Yes, I must admit I chose the word "antiquated" quite intentionally, as
Homebrew seems to get so much attention (for now) because it's written in Ruby
and the website ([http://brew.sh/](http://brew.sh/)) is shiny, rather than
technical merits.

> It was nice back then. Packages didn't install themselves in /usr/local.
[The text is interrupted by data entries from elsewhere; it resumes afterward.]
(* ===== verification/GsLife.v ===== *)
(** * Lives of tunnels, switches and scans

    What the supervisor promises over many turns: a stopped tunnel stays down and is killed if
    it will not go; a crashed one comes back after its backoff; a channel switch and a scan
    come to an end. *)

From S2P Require Import Prelude CString Io Net GsText GsNet GsConfig GsProc GsState GsStats.
From S2P Require Import GsEmit GsRadio GsTunnel GsJson GsApi GsLoop GsTime GsInv.

Local Open Scope list_scope.

Section Life.
Context {EV : GsEnv} {ABI : CAbi}.

(** ** A stopped tunnel *)

(** What the supervisor does to a tunnel on its own. *)
Inductive Upkeep := UTick (t_ms t_us : Z) | UExit (st : WStatus) | UDrain (sc : ScanState).

Definition upkeep_one (key_file : string) (u : Upkeep) (t : Tunnel) : GS Tunnel :=
  match u with
  | UTick t_ms t_us => tick_tunnel key_file t_ms t_us t
  | UExit st => tunnel_on_exit st t
  | UDrain sc => let! r := stats_drain t sc in io_ret r.1
  end.

Fixpoint upkeep (key_file : string) (us : list Upkeep) (t : Tunnel) : GS Tunnel :=
  match us with
  | [] => io_ret t
  | u :: us => let! t := upkeep_one key_file u t in upkeep key_file us t
  end.

(** Not to come back. *)
Definition parked (t : Tunnel) : Prop :=
  t_autostart_on_exit t = false /\ t_state t <> TS_BACKOFF.

Lemma refresh_radio_keeps (P : Tunnel -> Prop) t : (forall f u, P u -> P (on_tx f u)) -> P t ->
  ensures forkless (fun r => P r.2) (wfb_cmd_refresh_radio t).
Proof.
  intros Hf H. assert (forall port id c cap, free (wfb_cmd_round_trip port id c cap)) as Hr
    by (intros; unfold wfb_cmd_round_trip; perf).
  assert (free wfb_cmd_next_req_id) by (intros w; exists []; by split).
  unfold wfb_cmd_refresh_radio. destruct (_ <=? 0); [by apply ensures_ret|].
  ens_read. ens_read. destruct x0 as [[n bs] rc]. destruct (_ || _); [by apply ensures_ret|].
  cbn zeta. ens_read. apply ensures_ret. by apply Hf.
Qed.

Lemma refresh_fec_keeps (P : Tunnel -> Prop) t : (forall f u, P u -> P (on_tx f u)) -> P t ->
  ensures forkless (fun r => P r.2) (wfb_cmd_refresh_fec t).
Proof.
  intros Hf H. assert (forall port id c cap, free (wfb_cmd_round_trip port id c cap)) as Hr
    by (intros; unfold wfb_cmd_round_trip; perf).
  assert (free wfb_cmd_next_req_id) by (intros w; exists []; by split).
  unfold wfb_cmd_refresh_fec. destruct (_ <=? 0); [by apply ensures_ret|].
  ens_read. ens_read. destruct x0 as [[n bs] rc]. destruct (_ || _); [by apply ensures_ret|].
  apply ensures_ret. by apply Hf.
Qed.

Lemma query_keeps (P : Tunnel -> Prop) t_us t : (forall f u, P u -> P (on_tx f u)) ->
  (forall n u, P u -> P (u <| t_tx_init_query_after_us := n |>)) -> P t ->
  ensures forkless P (tick_query t_us t).
Proof.
  intros Hf Hq H. unfold tick_query. destruct (_ && _); [|by apply ensures_ret]. cbn zeta.
  eapply ensures_bind; [apply refresh_radio_keeps; [done|by apply Hq]|]. intros [rc t3] H3. cbn [fst snd] in *.
  eapply (ensures_bind _ (fun r => P r.2)).
  { apply refresh_fec_keeps; [done|]. destruct (rc =? 0); [done|by apply Hq]. }
  intros [rc' t4] H4. by apply ensures_ret.
Qed.

Lemma parked_tick key_file t_ms t_us t : parked t ->
  ensures forkless parked (tick_tunnel key_file t_ms t_us t).
Proof.
  intros H. unfold tick_tunnel. eapply (ensures_bind _ parked).
  { unfold tick_kill, kill. destruct (_ && _); [|by apply ensures_ret]. ens_read. by apply ensures_ret. }
  intros t1 H1. eapply (ensures_bind _ parked).
  { unfold tick_respawn. destruct (bool_decide _) eqn:E; [|by apply ensures_ret].
    apply bool_decide_eq_true in E. by destruct H1. }
  intros t2 H2. by apply query_keeps.
Qed.

Lemma parked_exit st t : parked t -> ensures forkless parked (tunnel_on_exit st t).
Proof.
  intros [Ha Hs]. unfold tunnel_on_exit, now_us. ens_read. cbn zeta.
  match goal with |- context [negb (t_autostart_on_exit ?u)] =>
    change (t_autostart_on_exit u) with (t_autostart_on_exit t) end.
  rewrite Ha. cbn [negb]. apply ensures_ret. by split.
Qed.

(** *** Reports do not touch the lifecycle *)

Definition life (t : Tunnel) : TunnelCfg * TunnelState * Z * bool * Z * Z * Z :=
  (t_cfg t, t_state t, t_pid t, t_autostart_on_exit t, t_backoff_idx t, t_next_start_ms t,
   t_stop_deadline_ms t).

Lemma probe_life u l m r now t : ensures forkless (fun t' => life t' = life t) (probe_accumulate u l m r now t).
Proof.
  assert (forall ts win t m bs e, free (flush_buckets ts win t m bs e)) as Hf.
  { intros ts win t' m' bs. revert m'. induction bs as [|b bs IH]; intros m' e; cbn [flush_buckets];
      unfold forward; perf. }
  unfold probe_accumulate. cbn zeta. destruct (_ <=? _); [|by apply ensures_ret].
  unfold probe_window_flush. cbn zeta. ens_read. ens_read. by apply ensures_ret.
Qed.

Lemma rx_life buf t sc : ensures forkless (fun r => life r.1 = life t) (drain_rx_ant buf t sc).
Proof.
  unfold drain_rx_ant, scan_note. cbn zeta.
  eapply ensures_read; [perf|]. intros sc1. ens_read.
  match goal with |- context [tc_probe (t_cfg ?x)] => assert (life x = life t) as E; [|set (t1 := x) in *] end.
  { destruct (_ =? INT_MIN); unfold pick_to; by destruct (json_slice_object buf "pkt"). }
  clearbody t1. destruct (tc_probe _); [|by apply ensures_ret]. ens_read.
  eapply ensures_bind; [apply probe_life|]. intros t2 H2. apply ensures_ret. cbn. congruence.
Qed.

Lemma drain_one_life got t sc : ensures forkless (fun r => life r.1 = life t) (drain_one got t sc).
Proof.
  unfold drain_one. cbn zeta. destruct (nonempty _); [|by apply ensures_ret].
  assert (forall d s, free (forward d s)) as Hfw by (intros; unfold forward; perf).
  ens_read. ens_read.
  match goal with |- context [io_ret (?x, sc)] => assert (life x = life t) as E; [|set (t1 := x) in *] end.
  { unfold pick_to. by destruct (json_pick_u32 _ _). }
  clearbody t1. destruct (_ && _); [by apply ensures_ret|].
  eapply (ensures_bind _ (fun r => life r.1 = life t)).
  { destruct (contains _ _); [|by apply ensures_ret]. rewrite <- E. apply rx_life. }
  intros [t2 sc2] H2. cbn [fst] in H2. eapply (ensures_bind _ (fun t' => life t' = life t)).
  { destruct (contains _ _); [|by apply ensures_ret]. unfold drain_tx_stats, pick_to. cbn zeta.
    destruct (json_slice_object _ "radio"); [ens_read|]; apply ensures_ret;
      by destruct (json_slice_object _ "tx"). }
  intros t3 H3. ens_read. apply ensures_ret. cbn [fst]. by destruct (_ =? 0).
Qed.

Lemma drain_life t sc : ensures forkless (fun r => life r.1 = life t) (stats_drain t sc).
Proof.
  unfold stats_drain. ens_read. revert t sc. induction x as [|got l IH]; intros t sc; cbn [drain_list].
  { by apply ensures_ret. }
  eapply ensures_bind; [apply drain_one_life|]. intros [t1 sc1] E. cbn [fst snd] in *. rewrite <- E. apply IH.
Qed.

Lemma parked_life t t' : life t' = life t -> parked t -> parked t'.
Proof. intros [= _ E1 _ E2 _ _ _]. unfold parked. by rewrite E1, E2. Qed.

Lemma parked_upkeep key_file us : forall t, parked t -> ensures forkless parked (upkeep key_file us t).
Proof.
  induction us as [|u us IH]; intros t H; cbn [upkeep]; [by apply ensures_ret|].
  eapply ensures_bind; [|exact IH]. destruct u as [t_ms t_us|st|sc]; cbn [upkeep_one].
  - by apply parked_tick.
  - by apply parked_exit.
  - eapply ensures_bind; [apply drain_life|]. intros [t1 sc1] E. apply ensures_ret. by eapply parked_life.
Qed.

(** (C19) Stop is final: a tunnel the operator has stopped is never started again by the
    supervisor itself, through any sequence of ticks, exits of its process and reports, at any
    times and however the process ended; nothing is executed for it. *)
Theorem stop_is_final cfg key_file us t : tunnel_inv cfg t ->
  ensures forkless parked (let! t := tunnel_request_stop t in upkeep key_file us t).
Proof.
  intros H. eapply ensures_bind; [|apply parked_upkeep].
  unfold tunnel_request_stop, now_ms, now_us, kill. destruct (Z.leb_spec (t_pid t) 0) as [Hp|Hp].
  - by apply ensures_ret.
  - eapply ensures_read; [perf|]. intros now. ens_read. apply ensures_ret. split; [done|].
    cbn. by rewrite (ti_live _ _ H Hp).
Qed.

(** ** A crashed tunnel *)

(** The clock as the next call reads it. *)
Definition now_after (w : GW) : Z := ge_clock_us (GNow :: w_trace w).

Lemma backoff_law i : 0 <= i < GS_BACKOFF_LEN -> backoff_ms i = Z.min (500 * 2 ^ i) 30000.
Proof.
  unfold GS_BACKOFF_LEN. intros H.
  assert (i = 0 \/ i = 1 \/ i = 2 \/ i = 3 \/ i = 4 \/ i = 5 \/ i = 6) as Hi by lia.
  by repeat destruct Hi as [->|Hi]; [..|rewrite Hi].
Qed.

(** The state after an exit that is to be followed by a restart. *)
Definition crashed (t : Tunnel) (now_ms : Z) (t' : Tunnel) : Prop :=
  t_state t' = TS_BACKOFF /\ t_pid t' = -1 /\ t_stats_fd t' = t_stats_fd t /\
  (forall key_file, build_argv t' key_file = build_argv t key_file) /\
  t_next_start_ms t' = u64 (now_ms + Z.min (500 * 2 ^ t_backoff_idx t) 30000) /\
  t_backoff_idx t' = Z.min (t_backoff_idx t + 1) (GS_BACKOFF_LEN - 1).

Lemma exit_crashed st t w : t_autostart_on_exit t = true -> 0 <= t_backoff_idx t < GS_BACKOFF_LEN ->
  exists t' now, tunnel_on_exit st t w = (t', Build_World (w_req_id w) (GNow :: GNow :: w_trace w)) /\
    now = ge_clock_us (GNow :: GNow :: w_trace w) `quot` 1000 /\ crashed t now t'.
Proof.
  intros Ha Hi. unfold tunnel_on_exit, io_bind at 1, now_us, call. cbn [fst snd].
  match goal with |- context [negb (t_autostart_on_exit ?u)] =>
    change (t_autostart_on_exit u) with (t_autostart_on_exit t) end.
  rewrite Ha. cbn [negb]. unfold now_ms, now_us, call, io_bind, io_ret. cbn [fst snd].
  eexists _, _. split; [reflexivity|]. split; [reflexivity|]. unfold crashed.
  match goal with |- context [t_backoff_idx ?u >=? GS_BACKOFF_LEN] =>
    change (t_backoff_idx u) with (t_backoff_idx t) end.
  replace (t_backoff_idx t >=? GS_BACKOFF_LEN) with false by lia.
  rewrite backoff_law by done.
  match goal with |- context [t_backoff_idx ?u <? GS_BACKOFF_LEN - 1] =>
    change (t_backoff_idx u) with (t_backoff_idx t) end.
  unfold GS_BACKOFF_LEN in *. destruct (Z.ltb_spec (t_backoff_idx t) (7 - 1)); cbn; split_and!; try done; lia.
Qed.

Lemma waiting_tick key_file t_ms t_us t : t_state t = TS_BACKOFF -> t_ms < t_next_start_ms t ->
  performs forkless (tick_tunnel key_file t_ms t_us t).
Proof.
  intros Hs Hn. set (P := fun u => t_next_start_ms u = t_next_start_ms t).
  cut (ensures forkless P (tick_tunnel key_file t_ms t_us t)); [by intros []|].
  unfold tick_tunnel. eapply (ensures_bind _ P).
  { unfold tick_kill, kill. destruct (_ && _); [ens_read|]; by apply ensures_ret. }
  intros t1 H1. eapply (ensures_bind _ P).
  { unfold tick_respawn. unfold P in H1. rewrite H1. replace (t_next_start_ms t <=? t_ms) with false by lia.
    rewrite andb_false_r. by apply ensures_ret. }
  intros t2 H2. by apply query_keeps.
Qed.

Lemma spawn_run key_file t argv w : 0 <= t_stats_fd t -> build_argv t key_file = Some argv ->
  tunnel_spawn key_file t w =
  match ge_fork (GFork argv :: w_trace w) with
  | Some pid => (0, tunnel_started pid (ge_clock_us (GNow :: GFork argv :: w_trace w)) t,
                 Build_World (w_req_id w) (GNow :: GFork argv :: w_trace w))
  | None => (-1, t <| t_state := TS_FAILED |>, Build_World (w_req_id w) (GFork argv :: w_trace w))
  end.
Proof.
  intros Hfd Hb. unfold tunnel_spawn, stats_listener_open. replace (0 <=? t_stats_fd t) with true by lia.
  unfold io_bind, io_ret. rewrite Hb. destruct w as [rid tr]. unfold fork_exec, call, now_us.
  cbn -[tunnel_started]. by destruct (ge_fork (GFork argv :: tr)).
Qed.

Lemma started_running pid now t :
  t_state (tunnel_started pid now t) = TS_RUNNING /\ t_pid (tunnel_started pid now t) = pid.
Proof.
  unfold tunnel_started, reset_counters. cbn zeta.
  destruct (is_tx _ && _); match goal with |- context [is_rx ?x] => destruct (is_rx x) end; by split.
Qed.

(** What a tick does for a tunnel whose time has come. *)
Lemma due_respawn key_file t_ms t w : t_state t = TS_BACKOFF -> t_next_start_ms t <= t_ms ->
  tick_respawn key_file t_ms t w =
  ((tunnel_spawn key_file t w).1.2, (tunnel_spawn key_file t w).2).
Proof.
  intros Hs Hn. unfold tick_respawn. rewrite Hs.
  replace (bool_decide (TS_BACKOFF = TS_BACKOFF) && (t_next_start_ms t <=? t_ms)) with true
    by (rewrite bool_decide_true by done; lia).
  unfold io_bind, io_ret. by destruct (tunnel_spawn key_file t w).
Qed.

(** (C20) A crash is answered by a restart, at the time of the code's own table and with the
    right command: when the process of a tunnel ends unasked, whatever its status, the tunnel
    waits 500 ms doubled for every exit before this one that the backoff index counts, up to
    30 s ([GS_BACKOFF_MS]; the delays 1 s, 2 s, 4 s of the design document are not those of the
    code), and the index counts this exit; no tick before that time starts anything for it; the
    first tick at or after it forks for exactly the tunnel's declared vector, after which the
    tunnel runs with the new process or, when the fork was refused, has failed. *)
Theorem crash_is_restarted st key_file argv t w :
  t_autostart_on_exit t = true -> 0 <= t_backoff_idx t < GS_BACKOFF_LEN -> 0 <= t_stats_fd t ->
  build_argv t key_file = Some argv ->
  let '(t1, w1) := tunnel_on_exit st t w in
  crashed t (ge_clock_us (w_trace w1) `quot` 1000) t1 /\
  (forall t_ms t_us, t_ms < t_next_start_ms t1 -> performs forkless (tick_tunnel key_file t_ms t_us t1)) /\
  (forall t_ms w2, t_next_start_ms t1 <= t_ms ->
     let '(t2, w3) := tick_respawn key_file t_ms t1 w2 in
     GFork argv ∈ w_trace w3 /\
     match ge_fork (GFork argv :: w_trace w2) with
     | Some pid => t_state t2 = TS_RUNNING /\ t_pid t2 = pid
     | None => t_state t2 = TS_FAILED
     end).
Proof.
  intros Ha Hi Hfd Hb. destruct (exit_crashed st t w Ha Hi) as (t1 & now & E & -> & Hc).
  rewrite E. cbn [w_trace]. split; [exact Hc|].
  destruct Hc as (Hs & _ & Efd & Eb & _). split; [intros; by apply waiting_tick|].
  intros t_ms w2 Hn. rewrite (due_respawn key_file t_ms t1 w2 Hs Hn).
  rewrite (spawn_run key_file t1 argv w2); [|by rewrite Efd|by rewrite Eb].
  destruct (ge_fork _) as [pid|]; cbn -[tunnel_started].
  - split; [right; left|]. apply started_running.
  - split; [left|done].
Qed.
You might enjoy Nix, then -- for that reason, and the following:

1\. Everything is stored in /nix/store -- nothing ever touches
/{local,}/{bin,lib,share}

2\. Profiles are symlink forests that merge multiple packages into one
FSH[1]-like tree -- each link pointing into /nix/store. When you install a
package, a new symlink forest is created replacing the one at ~/.nix-profile
(your user profile, being the default). If you request that nix rollback to a
previous "generation" of your profile, all Nix has to do is replace the
~/.nix-profile link to instead point at the previous generation's symlink
forest (you can think of this as bumping HEAD in git -- it's nearly
instantaneous). If upgrading a package goes wrong, just rollback.

3\. Because Nix knows the entire dependency graph, its trivial to distribute a
build plan across multiple machines (you can set this up to happen by default)

4\. We have a continuous integration server (Hydra[2]) that builds and signs
all of our packages. Of course, there's nothing stopping you from building
from source (or you could run your own Hydra instance, if you so wish).

[1]: [http://www.pathname.com/fhs/](http://www.pathname.com/fhs/) [2]:
[http://nixos.org/hydra/](http://nixos.org/hydra/)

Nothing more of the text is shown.